Among the lines below, restate word for word only those from the line with "(result : ndarray D)" through the line with "(eq_trans Ht1r (eq_sym", with both end lines kept.

- _Given entries_
▶

(** What the assignment of [paste_over] leaves in [result]: the blend at
    the sites of the clamped rectangle, the old contents elsewhere. *)
Lemma paste_into_spec `{BlendOps A P D V} (im_src : ndarray P) (result : ndarray D)
  (alpha : option (ndarray A)) (center : Q * Q) :
  alpha_fits im_src alpha ->
  let p := place_in im_src result center in
  exists r, paste_into im_src result alpha center = Some r /\
    nrows r = nrows result /\ ncols r = ncols result /\
    forall y x,
      item r y x =
        if in_region p y x then
          store_dst
            (blend (item (alpha_map im_src alpha)
                         (y - (ideal_start_dst p).2) (x - (ideal_start_dst p).1))
                   (item im_src (y - (ideal_start_dst p).2) (x - (ideal_start_dst p).1))
                   (item result y x))
        else item result y x.
Proof.
  intros Hfit p.
  destruct (alpha_map_shape im_src alpha Hfit) as [Har Hac].
  destruct (place_slices im_src result center)
    as (ky & kx & Hdy & Hdx & Hsy & Hsx & Hky & Hkx & Hy1 & Hx1).
  fold p in Hdy, Hdx, Hsy, Hsx, Hky, Hkx, Hy1, Hx1.
  set (isx := (ideal_start_dst p).1) in *. set (isy := (ideal_start_dst p).2) in *.
  unfold paste_into. cbv zeta. fold p.
  rewrite (getslice_eq result _ _ _ _ _ _ _ _ Hdy Hdx).
  rewrite (getslice_eq im_src _ _ _ _ _ _ _ _ Hsy Hsx).
  rewrite <- Hac in Hsx. rewrite <- Har in Hsy.
  rewrite (getslice_eq (alpha_map im_src alpha) _ _ _ _ _ _ _ _ Hsy Hsx).
  match goal with |- context [nd_map2 mul_src ?a ?b] =>
    destruct (nd_map2_same_shape mul_src a b eq_refl eq_refl)
      as (t1 & Et1 & Ht1r & Ht1c & Ht1)
  end.
  rewrite Et1. cbn [mbind option_bind].
  match goal with |- context [nd_map2 mul_dst ?a ?b] =>
    destruct (nd_map2_same_shape mul_dst a b eq_refl eq_refl)
      as (t2 & Et2 & Ht2r & Ht2c & Ht2)
  end.
  rewrite Et2. cbn [mbind option_bind].
  cbn [nrows ncols nd_map] in Ht1r, Ht1c, Ht2r, Ht2c.
  destruct (nd_map2_same_shape add_val t1 t2
              (eq_trans Ht1r (eq_sym Ht2r)) (eq_trans Ht1c (eq_sym Ht2c)))
    as (v & Ev & Hvr & Hvc & Hv).
  rewrite Ev. cbn [mbind option_bind].
  destruct (setslice_same_shape store_dst result _ _ _ _ v _ _ _ _ Hdy Hdx
              (eq_trans Hvr Ht1r) (eq_trans Hvc Ht1c))
    as (r & Er & Hrr & Hrc & Hr).
  exists r. split; [exact Er|]. split; [exact Hrr|]. split; [exact Hrc|].
  intros y x. rewrite Hr. unfold in_region.
  rewrite !Z2Nat.id by lia.
  replace ((start_dst p).2 + ((end_dst p).2 - (start_dst p).2)) with ((end_dst p).2) by lia.
  replace ((start_dst p).1 + ((end_dst p).1 - (start_dst p).1)) with ((end_dst p).1) by lia.
  destruct ((start_dst p).2 <=? y) eqn:E1, (y <? (end_dst p).2) eqn:E2,
           ((start_dst p).1 <=? x) eqn:E3, (x <? (end_dst p).1) eqn:E4;
    cbn [andb]; try reflexivity.
  assert (Hin : in_bounds t1 (y - (start_dst p).2) (x - (start_dst p).1))
    by (unfold in_bounds; rewrite Ht1r, Ht1c; lia).
  rewrite Hv by exact Hin.
  rewrite Ht1 by (unfold in_bounds in *; cbn [nrows ncols]; lia).
  rewrite Ht2 by (unfold in_bounds in *; cbn [nrows ncols nd_map]; lia).
  cbn [item nd_map]. rewrite Hkx, Hky by lia. unfold blend.
  replace ((start_dst p).2 - isy + (y - (start_dst p).2)) with (y - isy) by lia.
  replace ((start_dst p).1 - isx + (x - (start_dst p).1)) with (x - isx) by lia.
  replace ((start_dst p).2 + (y - (start_dst p).2)) with y by lia.
  replace ((start_dst p).1 + (x - (start_dst p).1)) with x by lia.
  reflexivity.
Qed.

◀

- _Answer to the problem_
Lemma paste_into_spec `{BlendOps A P D V} (im_src : ndarray P) (result : ndarray D)
  (alpha : option (ndarray A)) (center : Q * Q) :
  alpha_fits im_src alpha ->
  let p := place_in im_src result center in
  exists r, paste_into im_src result alpha center = Some r /\
    nrows r = nrows result /\ ncols r = ncols result /\
    forall y x,
      item r y x =
        if in_region p y x then
          store_dst
            (blend (item (alpha_map im_src alpha)
                         (y - (ideal_start_dst p).2) (x - (ideal_start_dst p).1))
                   (item im_src (y - (ideal_start_dst p).2) (x - (ideal_start_dst p).1))
                   (item result y x))
        else item result y x.
Proof.
  intros Hfit p.
  destruct (alpha_map_shape im_src alpha Hfit) as [Har Hac].
  destruct (place_slices im_src result center)
    as (ky & kx & Hdy & Hdx & Hsy & Hsx & Hky & Hkx & Hy1 & Hx1).
  fold p in Hdy, Hdx, Hsy, Hsx, Hky, Hkx, Hy1, Hx1.
  set (isx := (ideal_start_dst p).1) in *. set (isy := (ideal_start_dst p).2) in *.
  unfold paste_into. cbv zeta. fold p.
  rewrite (getslice_eq result _ _ _ _ _ _ _ _ Hdy Hdx).
  rewrite (getslice_eq im_src _ _ _ _ _ _ _ _ Hsy Hsx).
  rewrite <- Hac in Hsx. rewrite <- Har in Hsy.
  rewrite (getslice_eq (alpha_map im_src alpha) _ _ _ _ _ _ _ _ Hsy Hsx).
  match goal with |- context [nd_map2 mul_src ?a ?b] =>
    destruct (nd_map2_same_shape mul_src a b eq_refl eq_refl)
      as (t1 & Et1 & Ht1r & Ht1c & Ht1)
  end.
  rewrite Et1. cbn [mbind option_bind].
  match goal with |- context [nd_map2 mul_dst ?a ?b] =>
    destruct (nd_map2_same_shape mul_dst a b eq_refl eq_refl)
      as (t2 & Et2 & Ht2r & Ht2c & Ht2)
  end.
  rewrite Et2. cbn [mbind option_bind].
  cbn [nrows ncols nd_map] in Ht1r, Ht1c, Ht2r, Ht2c.
  destruct (nd_map2_same_shape add_val t1 t2
              (eq_trans Ht1r (eq_sym Ht2r)) (eq_trans Ht1c (eq_sym Ht2c)))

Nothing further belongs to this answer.